Education and engagement are the areas with the most opportunity to improve Native American veteran health care. The VA should have a patient representative in every IHS or tribal hospital to support patient referrals, specialist appointments, and transportation needs. Patients need help and direction at the time of the appointment and should have an obvious resource to turn to while they are still in their hospital or clinic.
More importantly, the VA and IHS need to continue to educate tribal leaders, tribal health care administrative professionals, and tribal Native veteran organizations about veteran health care benefits and how to access them at the organizational and individual level.
The VA can do this across the country through funding created by the PACT Act. That legislation, which passed in 2022, expands VA health care and benefits for veterans exposed to burn pits, Agent Orange, and other toxic substances. The VA should spend extra time hiring and training Native American and Alaska Native outreach specialists to engage Native American veterans directly, not just through tribal leadership, to apprise them of their benefits and educate them on the benefits of joining the VA health care system.
We can do this
The challenges in supporting our Native American and Alaska Native veterans in health care can seem almost insurmountable. Distance, geography, chronic disease, and cultural differences create problems that cause us to fall short as a nation in fulfilling our mandate to our tribal veterans.
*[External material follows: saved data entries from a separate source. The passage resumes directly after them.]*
(* ===== verification/Crypto.v ===== *)
(** * Crypto: the third-party cryptography and OS services the code calls

    RustCrypto's hash and AEAD implementations, the OS random generator and the
    system clock are not part of the repository.  They are interfaces here: a
    class of operations, and a class of the documented laws the code relies on.
    Every interface has a small concrete instance on which theorems are
    evaluated. *)

From S2P Require Import Prelude.

(** SHA-256 of a byte string. *)
Class Sha256 := sha256 : bytes -> bytes.

Class Sha256Laws `{Sha256} := {
  sha256_length : forall m, length (sha256 m) = 32;
}.

(** SHA-1, SHA-384 and SHA-512. *)
Class Digests := {
  sha1 : bytes -> bytes;
  sha384 : bytes -> bytes;
  sha512 : bytes -> bytes;
}.

(** A detached AEAD ([encrypt_inout_detached], [decrypt_inout_detached]): the
    arguments are key, nonce, associated data and message (and tag).  [None] is
    the crate's opaque [aead::Error]. *)
Class Aead := {
  aead_encrypt : bytes -> bytes -> bytes -> bytes -> option (bytes * bytes);
  aead_decrypt : bytes -> bytes -> bytes -> bytes -> bytes -> option bytes;
}.

Class AeadLaws (A : Aead) := {
  aead_correct : forall k n aad pt ct tag,
    aead_encrypt k n aad pt = Some (ct, tag) -> aead_decrypt k n aad ct tag = Some pt;
  aead_ct_length : forall k n aad pt ct tag,
    aead_encrypt k n aad pt = Some (ct, tag) -> length ct = length pt;
  aead_tag_length : forall k n aad pt ct tag,
    aead_encrypt k n aad pt = Some (ct, tag) -> length tag = 16;
  aead_pt_length : forall k n aad ct tag pt,
    aead_decrypt k n aad ct tag = Some pt -> length pt = length ct;
}.

(** [Aead::encrypt] and [Aead::decrypt] of the [aead] crate
    ([seal_in_place_append_tag] and [open_in_place] of [aws_lc_rs]): the tag
    follows the ciphertext, and a message shorter than the tag is an error. *)
Definition attached_encrypt (A : Aead) (key nonce aad msg : bytes) : option bytes :=
  '(ct, tag) ← aead_encrypt key nonce aad msg; Some (ct ++ tag).

Definition attached_decrypt (A : Aead) (key nonce aad msg : bytes) : option bytes :=
  if length msg <? 16 then None
  else aead_decrypt key nonce aad (take (length msg - 16) msg) (drop (length msg - 16) msg).

Lemma attached_roundtrip (A : Aead) `{!AeadLaws A} k n aad pt c :
  attached_encrypt A k n aad pt = Some c ->
  attached_decrypt A k n aad c = Some pt /\ length c = length pt + 16.
Proof.
  unfold attached_encrypt, attached_decrypt. intros H. apply bind_Some in H as ([ct tag] & He & [= <-]).
  pose proof (aead_tag_length _ _ _ _ _ _ He). pose proof (aead_ct_length _ _ _ _ _ _ He).
  rewrite length_app, (proj2 (Nat.ltb_ge _ _)) by lia. split; [|lia].
  rewrite take_app_length', drop_app_length' by lia. by eapply aead_correct.
Qed.

(** What the operating system answers while one call runs: random bytes for a
    buffer of a given size (or the error text), and the clock in seconds. *)
Record World := {
  os_random : nat -> R string bytes;
  unix_seconds : Z;
}.

(** [getrandom::fill] fills the whole buffer or fails. *)
Definition os_random_ok (w : World) : Prop :=
  forall n, match os_random w n with Ok bs => length bs = n | Err _ => True | Panic => False end.

(** ** Concrete instances *)

Module Toy.
Definition pad (n : nat) (bs : bytes) : bytes := take n (bs ++ replicate n Byte.x00).

Lemma length_pad n bs : length (pad n bs) = n.
Proof. unfold pad. rewrite length_take, length_app, length_replicate. lia. Qed.

#[export] Instance sha256 : Sha256 := pad 32.
#[export] Instance sha256_laws : Sha256Laws.
Proof. split. intros. apply length_pad. Qed.

#[export] Instance digests : Digests := {
  sha1 := pad 20; sha384 := pad 48; sha512 := pad 64;
}.

(** The identity cipher whose tag is the start of the key. *)
#[export] Instance aead : Aead := {
  aead_encrypt k n aad pt := Some (pt, pad 16 k);
  aead_decrypt k n aad ct tag := if bool_decide (tag = pad 16 k) then Some ct else None;
}.

#[export] Instance aead_laws : AeadLaws aead.
Proof.
  split; cbn; intros; simplify_eq; try done.
  - by rewrite bool_decide_eq_true_2.
  - apply length_pad.
  - by case_bool_decide; simplify_eq.
Qed.

Definition world (seed : byte) (now : Z) : World :=
  {| os_random n := Ok (replicate n seed); unix_seconds := now |}.

Lemma world_ok seed now : os_random_ok (world seed now).
Proof. intros n. cbn. apply length_replicate. Qed.
End Toy.
(** [UnboundKey::new] fails exactly on a key of another length. *)
Definition encrypt_ticket (w : World) (key_bytes plain : bytes) : R unit bytes :=
  nonce_bytes ← map_err (fun _ => tt) (os_random w AWS_NONCE_LEN);
  key ← fixed_len AWS_KEY_LEN key_bytes;
  ct ← ok_or tt (attached_encrypt aes256gcm key nonce_bytes [] plain);
  Ok (nonce_bytes ++ ct).

Definition decrypt_ticket (key_bytes ticket : bytes) : R unit bytes :=
  let min_len := AWS_NONCE_LEN + AWS_TAG_LEN in
  if length ticket <? min_len then Err tt else
  nonce_slice ← slice ticket 0 AWS_NONCE_LEN;
  nonce_bytes ← fixed_len AWS_NONCE_LEN nonce_slice;
  key ← fixed_len AWS_KEY_LEN key_bytes;
  ct ← slice ticket AWS_NONCE_LEN (length ticket);
  ok_or tt (attached_decrypt aes256gcm key nonce_bytes [] ct).

Definition aws_encrypt (self : AwsLcTicketRotator) (w : World) (plain : bytes) : R unit bytes :=
  if rot_poisoned self then Err tt else encrypt_ticket w (current_key (rot_state self)) plain.

Definition aws_decrypt (self : AwsLcTicketRotator) (ticket : bytes) : R unit bytes :=
  if rot_poisoned self then Err tt else
  match decrypt_ticket (current_key (rot_state self)) ticket with
  | Ok pt => Ok pt
  | Panic => Panic
  | Err _ =>
      match previous_key (rot_state self) with
      | Some prev => decrypt_ticket prev ticket
      | None => Err tt
      end
  end.

#[export] Instance AwsLcTicketRotator_ProducesTickets : ProducesTickets AwsLcTicketRotator := {
  enabled _ := true;
  lifetime self := rot_lifetime_secs self;
  encrypt := aws_encrypt;
  decrypt self _ ticket := (self, aws_decrypt self ticket);
}.
End Rotator.

(** ** Properties *)

Section RotatorProperties.
Context (aes256gcm : Aead) {aes_laws : AeadLaws aes256gcm}.
#[local] Existing Instance AwsLcTicketRotator_ProducesTickets.

Lemma decrypt_ticket_total key ticket : decrypt_ticket aes256gcm key ticket <> Panic.
Proof. unfold decrypt_ticket, fixed_len, AWS_NONCE_LEN, AWS_TAG_LEN. no_panic; lia. Qed.

Lemma encrypt_decrypt_ticket w key plain t :
  os_random_ok w -> encrypt_ticket aes256gcm w key plain = Ok t ->
  decrypt_ticket aes256gcm key t = Ok plain /\ length t = length plain + 28.
Proof.
  intros Hw He. specialize (Hw AWS_NONCE_LEN). unfold encrypt_ticket in He.
  apply bind_Ok in He as (nonce & Hn & He). apply map_err_Ok in Hn. rewrite Hn in Hw. cbn iota in Hw.
  apply bind_Ok in He as (key' & Hk & He). apply bind_Ok in He as (ct & Hc & [= <-]). apply ok_or_Ok in Hc.
  assert (key' = key /\ length key = AWS_KEY_LEN) as [-> Hl]
    by (unfold fixed_len in Hk; case_match; inv_ok; reflect_tests; done).
  destruct (attached_roundtrip _ _ _ _ _ _ Hc) as [Hd Hlen].
  unfold decrypt_ticket. rewrite length_app, (proj2 (Nat.ltb_ge _ _)) by (unfold AWS_NONCE_LEN, AWS_TAG_LEN in *; lia).
  rewrite (slice_app_mid [] nonce ct 0) by (cbn [length]; lia). cbn [mbind R_bind].
  rewrite fixed_len_ok by done. cbn [mbind R_bind]. rewrite fixed_len_ok by done. cbn [mbind R_bind].
  rewrite slice_full by (rewrite ?length_app; unfold AWS_NONCE_LEN in *; lia).
  rewrite <- Hw, drop_app_length. cbn [mbind R_bind].
  rewrite Hd. split; [done|]. unfold AWS_NONCE_LEN in Hw. lia.
Qed.

(** How many rotations ago the key [k0] was current, when no other key opens
    the ticket. *)
Definition key_age (ticket k0 : bytes) (n : nat) (st : RotatorState) : Prop :=
  let fresh k := decrypt_ticket aes256gcm k ticket = Err tt in
  match n with
  | 0 => current_key st = k0
  | 1 => fresh (current_key st) /\ previous_key st = Some k0
  | _ => fresh (current_key st) /\ exists p, previous_key st = Some p /\ fresh p
  end.

Lemma key_age_rotate ticket k0 n st w k :
  random_key w = Ok k -> decrypt_ticket aes256gcm k ticket = Err tt ->
  key_age ticket k0 n st -> key_age ticket k0 (S n) (state_rotate w st).1.
Proof. unfold state_rotate. intros -> Hf. destruct n as [|[|n]]; cbn; naive_solver. Qed.

(** The iterations of the task in which the generator answered. *)
Definition rotations (ws : list World) : nat := length (filter (fun w => is_ok (random_key w) = true) ws).
(** [hex_id]: the first eight bytes of a log identifier, for the log messages. *)
Definition hex_id (id : bytes) : string := String.concat "" (hex02 <$> take 8 id).

Inductive CtKeyAlg := EcdsaP256Sha256 | Ed25519.

Record CtLog := { ct_id : bytes; public_key_der : bytes; key_alg : CtKeyAlg }.

Inductive SctPolicy :=
  | Disabled
  | Permissive (min_distinct_logs : Z)
  | Strict (min_distinct_logs : Z).

(** ** Parsing *)

(** One pass of the loop body, from [sct_bytes] on. *)
Definition parse_sct_entry (sct_bytes : bytes) : R SctParseError ParsedSct :=
  if length sct_bytes <? 43 then Err EntryTooShort else
  version ← index sct_bytes 0;
  if bool_decide (version <> Byte.x00) then Err (UnknownVersion version) else
  log_id ← slice sct_bytes 1 33;
  ts ← slice sct_bytes 33 41;
  timestamp_ms ← (if length ts =? 8 then Ok (from_be ts) else Err EntryTooShort);
  let inner_pos := 41 in
  if length sct_bytes <? inner_pos + 2 then Err EntryTooShort else
  e0 ← index sct_bytes inner_pos;
  e1 ← index sct_bytes (inner_pos + 1);
  let ext_len := be_usize [e0; e1] in
  let inner_pos := inner_pos + 2 in
  if length sct_bytes <? inner_pos + ext_len then Err EntryTooShort else
  extensions ← slice sct_bytes inner_pos (inner_pos + ext_len);
  let inner_pos := inner_pos + ext_len in
  if length sct_bytes <? inner_pos + 4 then Err EntryTooShort else
  hash_alg ← index sct_bytes inner_pos;
  sig_alg ← index sct_bytes (inner_pos + 1);
  s0 ← index sct_bytes (inner_pos + 2);
  s1 ← index sct_bytes (inner_pos + 3);
  let sig_len := be_usize [s0; s1] in
  let inner_pos := inner_pos + 4 in
  if length sct_bytes <? inner_pos + sig_len then Err EntryTooShort else
  signature ← slice sct_bytes inner_pos (inner_pos + sig_len);
  Ok {| sct_version := version; log_id := log_id; timestamp_ms := timestamp_ms;
        extensions := extensions; hash_alg := hash_alg; sig_alg := sig_alg;
        signature := signature |}.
We must work to solve these problems and deliver what we have promised.
We can fulfill our promise to all our veterans, including our tribal brothers and sisters who stood next to us on the battlefield. We can do that through greater partnership between the VA and IHS, a commitment to community-based care, an investment in innovation through telehealth, and a monumental drive to engage and educate Native American and Alaska Native communities.
We must continue to stand by them, together.